Lesen Sie hier eine Rezension des Films Promised Land – Polit-Thriller über Gas-Förderung mittels Fracking mit Matt Damon von Gus van Sant

 

und hier einen Bericht über den Film "Restless – Coming-of-Age-Story über todgeweihte Teenager mit Mia Wasikowska von Gus van Sant

 

und hier einen Beitrag über den Film „Sag nicht wer du bist!“schwuler Psychothriller in der kanadischen Provinz von Xavier Dolan.

 

Mike ist Narkoleptiker: Bei Stress fällt er in komatösen Schlaf. Durch diese Form der Ohnmacht wird der Erzählfluss des Films mehrfach durchbrochen. Die Krankheit gibt in gewisser Weise einen Rhythmus vor, der geprägt ist von Brüchen in der Formensprache – vor allem in den Dialogen oder dem vielschichtigen soundtrack.

 

River Phoenix spielt seine Figur ebenso klug wie ehrlich, absolut authentisch und knallhart: Sie hat nicht nur mit der Krankheit, sondern auch mit der Brutalität des Stricherlebens zu kämpfen. Der Schauspieler selbst sollte zwei Jahre später an einer Drogen-Überdosis sterben.

 

Hineinmontierte Doku-Aufnahmen

 

Der Kultstatus des Films ist aber nicht nur auf Phoenix‘ Präsenz, sondern auch in der Inszenierung des Lebensgefühls von zwei Heranwachsenden begründet, die sich zu orientieren versuchen.
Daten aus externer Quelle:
Lemma round_user :
  hasRole "user" m = true ->
  round i st m
    (if negb (openCalls st1 === []) then
       mkLint (problems (report st1 (atIndex i ("user message while " +:+ Str.showZ (Z.of_nat (length (openCalls st1)))
                                                +:+ " tool call(s) await results")))) [] (seenCallIds st1)
     else st1).
Proof.
  intros Eu. cbn [openCalls st1]. case_bool_decide as Hopen; cbn [negb].
  - exists mi, (openCalls st), (seenCallIds st). split; [done|]. split; [done|]. split; [done|]. split.
    + intros Hmi%images_ok. rewrite Hopen. by constructor.
    + intros (o & s & Ha). by eapply images_ok, admits_images.
  - apply (round_report i st m mi); [done|by intros x ?%not_elem_of_nil|].
    intros o s [[_ ?]|[[Hr _]|[Hr _]]]%admits_role; [done|by apply (hasRole_excl _ _ _ Eu) in Hr..].
Qed.
End rounds.

Lemma lintMessage_round i st m :
  (forall x, x ∈ openCalls st -> x ∈ seenCallIds st) -> round i st m (lintMessage i st m).
Proof.
  intros Hos. unfold lintMessage. destruct (negb _ && _ && _) eqn:Eroles.
  { unfold report. rewrite <- (app_nil_r (problems st)) at 1. apply round_report; [by intros p ?%not_elem_of_nil|done|].
    apply andb_true_iff in Eroles as [[Eu Ea]%andb_true_iff Et]. apply negb_true_iff in Eu, Ea, Et.
    intros o s [[? _]|[[? _]|[? _]]]%admits_role; congruence. }
  destruct (images_spec i st m) as (mi & -> & Hmi & Himg).
  destruct (hasRole "assistant" m) eqn:Ea.
  - pose proof (hasRole_ne "assistant" "toolResult" m ltac:(done) Ea) as Et. pose proof (hasRole_ne "assistant" "user" m ltac:(done) Ea) as Eu.
    pose proof (round_assistant i st m mi Hos Hmi Himg Ea) as H. destruct (contentBlocks m) as [blocks|] eqn:Eb.
    + by rewrite (callIds_assistant m blocks) in H.
    + rewrite Et, Eu. by rewrite callIds_none in H.
  - destruct (hasRole "toolResult" m) eqn:Et.
    + pose proof (round_result i st m mi Hos Hmi Himg Et) as H. by destruct (contentBlocks m).
    + destruct (hasRole "user" m) eqn:Eu; [|done].
      pose proof (round_user i st m mi Hos Hmi Himg Eu) as H. by destruct (contentBlocks m).
Qed.

Lemma talk_det o s ms o1 s1 o2 s2 : talk o s ms o1 s1 -> talk o s ms o2 s2 -> o1 = o2 /\ s1 = s2.
Proof.
  intros H. revert o2 s2. induction H as [|m ms o s oa sa o1 s1 Ha Ht IH]; intros o2 s2 H2; inversion H2; subst; [done|].
  match goal with H : admits m o s _ _ |- _ => destruct (admits_det _ _ _ _ _ _ _ Ha H) as [-> ->] end. by apply IH.
Qed.

Lemma talk_app o s ms1 o1 s1 ms2 o2 s2 : talk o s ms1 o1 s1 -> talk o1 s1 ms2 o2 s2 -> talk o s (ms1 ++ ms2) o2 s2.
Proof. induction 1; cbn; [done|]. intros. econstructor; eauto. Qed.

Lemma lintMessages_spec i st ms :
  (forall x, x ∈ openCalls st -> x ∈ seenCallIds st) ->
  exists more open seen, lintMessages i st ms = mkLint (problems st ++ more) open seen
    /\ (forall p, p ∈ more -> exists j t, p = atIndex j t)
    /\ (more = [] -> talk (openCalls st) (seenCallIds st) ms open seen)
    /\ ((exists o s, talk (openCalls st) (seenCallIds st) ms o s) -> more = []).
Proof.
  revert i st. induction ms as [|m ms IH]; intros i st Hos; cbn [lintMessages].
  { exists [], (openCalls st), (seenCallIds st). rewrite app_nil_r. split; [by destruct st|].
    split; [by intros p ?%not_elem_of_nil|]. split; [constructor|done]. }
  destruct (lintMessage_round i st m Hos) as (m1 & o1 & s1 & -> & Hp1 & Hos1 & Ha1 & Hb1).
  destruct (IH (S i) (mkLint (problems st ++ m1) o1 s1) Hos1) as (m2 & o2 & s2 & -> & Hp2 & Ha2 & Hb2). cbn in *.
  exists (m1 ++ m2), o2, s2. rewrite app_assoc. split; [done|].
  split; [intros p [[t ->]%Hp1|?%Hp2]%elem_of_app; eauto|]. split.
  - intros [E1 E2]%app_nil. econstructor; eauto.
  - intros (o & s & Ht). inversion Ht as [|? ? ? ? oa sa ? ? Ha Ht']; subst. rewrite (Hb1 ltac:(eauto)) in *. cbn.
    destruct (admits_det _ _ _ _ _ _ _ Ha (Ha1 eq_refl)) as [-> ->]. eauto.
Qed.

Lemma hasRole_truthy r m : hasRole r m = true -> json_truthy m = true.
Proof. by destruct m. Qed.

Lemma lintFold_parts ms :
  exists more open seen, lintFold ms = (lintFirst ms ++ more) ++
      (if open === [] then [] else ["end: " +:+ Str.showZ (Z.of_nat (length open)) +:+ " dangling tool call(s)"])
    /\ (forall p, p ∈ more -> exists j t, p = atIndex j t)
    /\ (more = [] -> talk [] [] ms open seen) /\ ((exists o s, talk [] [] ms o s) -> more = []).
Proof.
  unfold lintFold. destruct (lintMessages_spec 0 (mkLint (lintFirst ms) [] []) ms) as (more & open & seen & -> & H).
  { by intros x ?%not_elem_of_nil. }
  exists more, open, seen. done.
Qed.

Lemma lintFirst_nil ms o s o' s' :
  talk o s ms o' s' -> lintFirst ms = [] <-> match ms with first :: _ => hasRole "user" first = true | [] => True end.
Proof.
  intros H. destruct H as [|m ms ? ? ? ? ? ? Ha _]; [done|]. unfold lintFirst. split.
  - destruct (hasRole "user" m) eqn:E; [done|].
    apply admits_role in Ha as [[? _]|[[Hr _]|[Hr _]]]; [congruence|by rewrite (hasRole_truthy _ _ Hr)..].
  - intros ->. by rewrite andb_false_r.
Qed.

Lemma lintFold_wellFormed ms : lintFold ms = [] <-> wellFormed ms.
Proof.
  destruct (lintFold_parts ms) as (more & open & seen & -> & _ & Ha & Hb). unfold wellFormed. split.
  - intros [[Hf Hm]%app_nil Ho]%app_nil. specialize (Ha Hm). case_bool_decide as Eo; [|done]. subst open.
    split; [by eapply lintFirst_nil|eauto].
  - intros [Hf [s Ht]]. specialize (Hb ltac:(eauto)). subst more. destruct (talk_det _ _ _ _ _ _ _ Ht (Ha eq_refl)) as [<- <-].
    rewrite (proj2 (lintFirst_nil _ _ _ _ _ Ht) Hf). done.
Qed.

(** ** Healing *)
Definition allCalls (ms : list json) : list string := concat (map callIds ms).
Definition allAnswers (ms : list json) : list string := omap answerOf ms.

Definition unanswered (ms : list json) : list string :=
  List.filter (fun c => negb (bool_decide (c ∈ allAnswers ms))) (allCalls ms).

Lemma missingCalls_ids ms : map fst (missingCalls ms) = unanswered ms.
Proof.
  unfold missingCalls, unanswered, allAnswers, allCalls. generalize (omap answerOf ms) as an. intros an.
  assert (concat (map callIds ms) = map fst (concat (map callsOf ms))) as ->.
  { rewrite concat_map, map_map. done. }
  induction (concat (map callsOf ms)) as [|c l IH]; cbn; [done|]. destruct (negb _); cbn; by rewrite IH.
Qed.

(** What the open calls and the used ids are after a well-formed exchange. *)
Record settled (ms : list json) (open seen : list string) : Prop := mkSettled {
  st_seen : seen = allCalls ms;
  st_open : open = unanswered ms;
  st_nodup : NoDup (allCalls ms);
  st_answers : forall x, x ∈ allAnswers ms -> x ∈ allCalls ms;
}.

Lemma allCalls_snoc ms m : allCalls (ms ++ [m]) = allCalls ms ++ callIds m.
Proof. unfold allCalls. rewrite map_app, concat_app. cbn. by rewrite app_nil_r. Qed.

Lemma allAnswers_snoc ms m : allAnswers (ms ++ [m]) = allAnswers ms ++ match answerOf m with Some a => [a] | None => [] end.
Proof. unfold allAnswers. rewrite omap_app. cbn. by destruct (answerOf m). Qed.

Lemma answerOf_other m r : r <> "toolResult" -> hasRole r m = true -> answerOf m = None.
Proof. intros Hr H. unfold answerOf. by rewrite (hasRole_ne r "toolResult"). Qed.

Lemma callIds_other m r : r <> "assistant" -> hasRole r m = true -> callIds m = [].
Proof. intros Hr H. unfold callIds, callsOf. by rewrite (hasRole_ne r "assistant"). Qed.

Lemma settled_step ms m open seen open' seen' :
  settled ms open seen -> admits m open seen open' seen' -> settled (ms ++ [m]) open' seen'.
Proof.
  intros [Hs Ho Hn Ha] Hm.
  destruct Hm as [seen Hr Hi|open seen Hr Hi Hnd Hfresh|open seen id Hid Hi Hin].
  - split; unfold unanswered; rewrite allCalls_snoc, ?allAnswers_snoc, (callIds_other m "user"), ?(answerOf_other m "user"), !app_nil_r; done.
  - assert (answerOf m = None) as Hno by (by apply (answerOf_other m "assistant")).
    split; unfold unanswered; rewrite allCalls_snoc, ?allAnswers_snoc, ?Hno, ?app_nil_r.
    + by rewrite Hs.
    + rewrite List.filter_app, Ho. f_equal. symmetry. apply Arr.filter_all. intros x Hx. apply negb_true_iff, bool_decide_eq_false.
      intros ?%Ha. apply (Hfresh x Hx). by rewrite Hs.
    + apply NoDup_app. split; [done|]. split; [|done]. intros x Hx Hc. apply (Hfresh x Hc). by rewrite Hs.
    + intros x ?%Ha. apply elem_of_app. by left.
  - pose proof (answerOf_result _ _ Hid) as [Hr _].
    split; unfold unanswered; rewrite allCalls_snoc, ?allAnswers_snoc, (callIds_other m "toolResult"), ?Hid, ?app_nil_r; try done.
    + rewrite Ho. unfold unanswered. rewrite Arr.filter_filter. apply Arr.filter_ext. intros x _.
      apply eq_true_iff_eq. rewrite andb_true_iff, !negb_true_iff, !bool_decide_eq_false, elem_of_app, list_elem_of_singleton. tauto.
    + intros x [?%Ha|Hx%list_elem_of_singleton]%elem_of_app; [done|]. subst x open. by apply Arr.elem_of_filter in Hin as [_ ?].
Qed.

Lemma talk_settled ms : forall p o s o' s', settled p o s -> talk o s ms o' s' -> settled (p ++ ms) o' s'.
Proof.
  induction ms as [|m ms IH]; intros p o s o' s' Hp Ht; inversion Ht; subst; [by rewrite app_nil_r|].
  rewrite cons_middle, app_assoc. eapply IH; [|done]. by eapply settled_step.
Qed.

Lemma settled_nil : settled [] [] [].
Proof. by split; try constructor. Qed.

(** Results for exactly the open calls close them. *)
Lemma talk_heal l at_ seen :
  NoDup (map fst l) -> talk (map fst l) seen (map (fun c => interruptedResult c.1 c.2 at_) l) [] seen.
Proof.
  induction l as [|[id name] l IH]; cbn [map]; [constructor|]. intros [Hid Hnd]%NoDup_cons. cbn [fst snd] in *.
  apply (talk_cons _ _ _ _ (List.filter (fun x => x !== id) (id :: map fst l)) seen).
  - apply ad_result; [done| |by left]. intros blocks b [= <-] ->%list_elem_of_singleton. done.
  - cbn. rewrite bool_decide_eq_true_2 by done. cbn. rewrite Arr.filter_all; [by apply IH|].
    intros x Hx. apply negb_true_iff, bool_decide_eq_false. by intros ->.
Qed.

(** Healing repairs what a restart cut off.  When the check finds nothing
    wrong with a conversation but unanswered tool calls at its end, healing it
    makes it pass the check and only appends to it; and a conversation that
    passes the check is left as it is. *)
Theorem heal_repairs_fold (rows : list Tape.t) (folded : list json) (at_ : Z) :
  foldTape rows = Ok folded ->
  (tapeNeedsInterruptHeal rows None = Ok true -> lintOk (healFoldInterrupt folded at_) = true
     /\ exists results, healFoldInterrupt folded at_ = folded ++ results
        /\ forall m, m ∈ results -> hasRole "toolResult" m = true)
  /\ (lintOk folded = true -> healFoldInterrupt folded at_ = folded).
Proof.
  intros Hfold. unfold tapeNeedsInterruptHeal, lintOk, healFoldInterrupt, healDanglingCalls. rewrite Hfold. cbn [obind].
  destruct (lintFold_parts folded) as (more & open & seen & E & Hmore & Ha & Hb). split.
  - intros [= [Hne Hall]%andb_true_iff]. rewrite E in Hne, Hall. rewrite !forallb_app, !andb_true_iff in Hall.
    destruct Hall as [[Hf Hm] _].
    assert (more = []) as ->.
    { destruct more as [|p more]; [done|]. destruct (Hmore p (list_elem_of_here _ _)) as (j & t & ->). done. }
    specialize (Ha eq_refl). assert (lintFirst folded = []) as Hfirst.
    { unfold lintFirst in *. destruct folded as [|x l]; [done|]. by destruct (json_truthy x && _). }
    rewrite Hfirst in Hne. cbn in Hne.
    destruct (talk_settled folded [] [] [] open seen settled_nil Ha) as [Hs Ho Hn _]. cbn [app] in *.
    split; [|eexists; split; [done|]; intros m (c & -> & _)%list_elem_of_fmap; done].
    apply bool_decide_eq_true, lintFold_wellFormed. split.
    + apply (lintFirst_nil _ _ _ _ _ Ha) in Hfirst. destruct folded as [|x l]; [|done].
      cbn in Ho. subst open. by case_bool_decide.
    + exists seen. eapply talk_app; [exact Ha|]. rewrite Ho, <- missingCalls_ids. apply talk_heal.
      rewrite missingCalls_ids. apply Arr.NoDup_filter, Hn.
  - intros Hok%bool_decide_eq_true. rewrite E in Hok. apply app_nil in Hok as [[_ Hm]%app_nil Ho].
    destruct (talk_settled folded [] [] [] open seen settled_nil (Ha Hm)) as [_ Hop _ _]. cbn [app] in *.
    case_bool_decide as Eo; [|done]. rewrite Eo, <- missingCalls_ids in Hop. destruct (missingCalls folded); [|done].
    by rewrite app_nil_r.
Qed.

(** C31: the check is exact.  It passes precisely the conversations that are well
    formed: a user message first, only the three roles, every image with its
    bytes, fresh ids for tool calls, a result only for an open call, no user
    message while calls are open and none open at the end.  And a session is
    resumed from its tape exactly when the mode is to serve, no message comes
    from another harness, and the fold is well formed and not empty; what is
    served is then the fold. *)
Theorem tape_check_exact (rows : list Tape.t) (harness : string) (mode : option TapeMode) (ms : list json) :
  (lintOk ms = true <-> wellFormed ms)
  /\ ((exists plan, planTapeSeed rows harness mode None = Ok plan /\ seed plan = Some ms)
      <-> mode = Some tape_serve /\ foldTape rows = Ok ms /\ ms <> [] /\ wellFormed ms
          /\ forall r h, r ∈ rows -> tapeKind r = t_message -> Tape.harness (Tape.rec r) = Some h -> h = harness).
Proof.
  unfold lintOk. split; [by rewrite bool_decide_eq_true, lintFold_wellFormed|].
  unfold planTapeSeed. destruct (existsb _ rows) eqn:E.
  - split; [by intros (? & [= <-] & ?)|]. intros (_ & _ & _ & _ & H).
    apply Arr.existsb_elem in E as (r & Hr & E). js_bool. destruct (Tape.harness (Tape.rec r)) as [h|] eqn:Eh; [|done].
    js_bool. destruct_and?; js_bool. naive_solver.
  - rewrite Arr.existsb_false in E. split.
    + destruct (foldTape rows) as [f|e]; cbn; [|by intros (? & ? & ?)]. intros (? & [= <-] & Hs). cbn in Hs.
      destruct (_ && _) eqn:Ec; [|done]. injection Hs as ->. js_bool. destruct_and?; js_bool.
      split; [done|]. split; [done|]. split; [done|]. split; [by apply lintFold_wellFormed|].
      intros r h Hr Hk Hh. specialize (E r Hr). rewrite Hk, Hh, bool_decide_eq_true_2 in E by done. cbn [andb] in E. by js_bool.
    + intros (-> & -> & Hne & Hw & _). cbn. eexists. split; [done|]. cbn. apply lintFold_wellFormed in Hw. rewrite Hw.
      by rewrite !bool_decide_eq_true_2, bool_decide_eq_false_2 by done.
Qed.
End lint.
Dafür ist keine große zusammenhängende Geschichte nötig.

 

Insofern verwundert es nicht, dass Gus van Sant auch dokumentarische Elemente in seinen Film integrierte: Kurze Ausschnitte mit Straßenkindern in Portland, die von ihren Erfahrungen berichten, sind authentisch. Es handelt sich um zufällige Aufnahmen während der Dreharbeiten, die der Regisseur in den Film hineinmontierte. Die Klarheit, mit der er das unaufhörliche Suchen seiner Protagonisten im Nirgendwo beschreibt, hinterlässt kaum Hoffnung.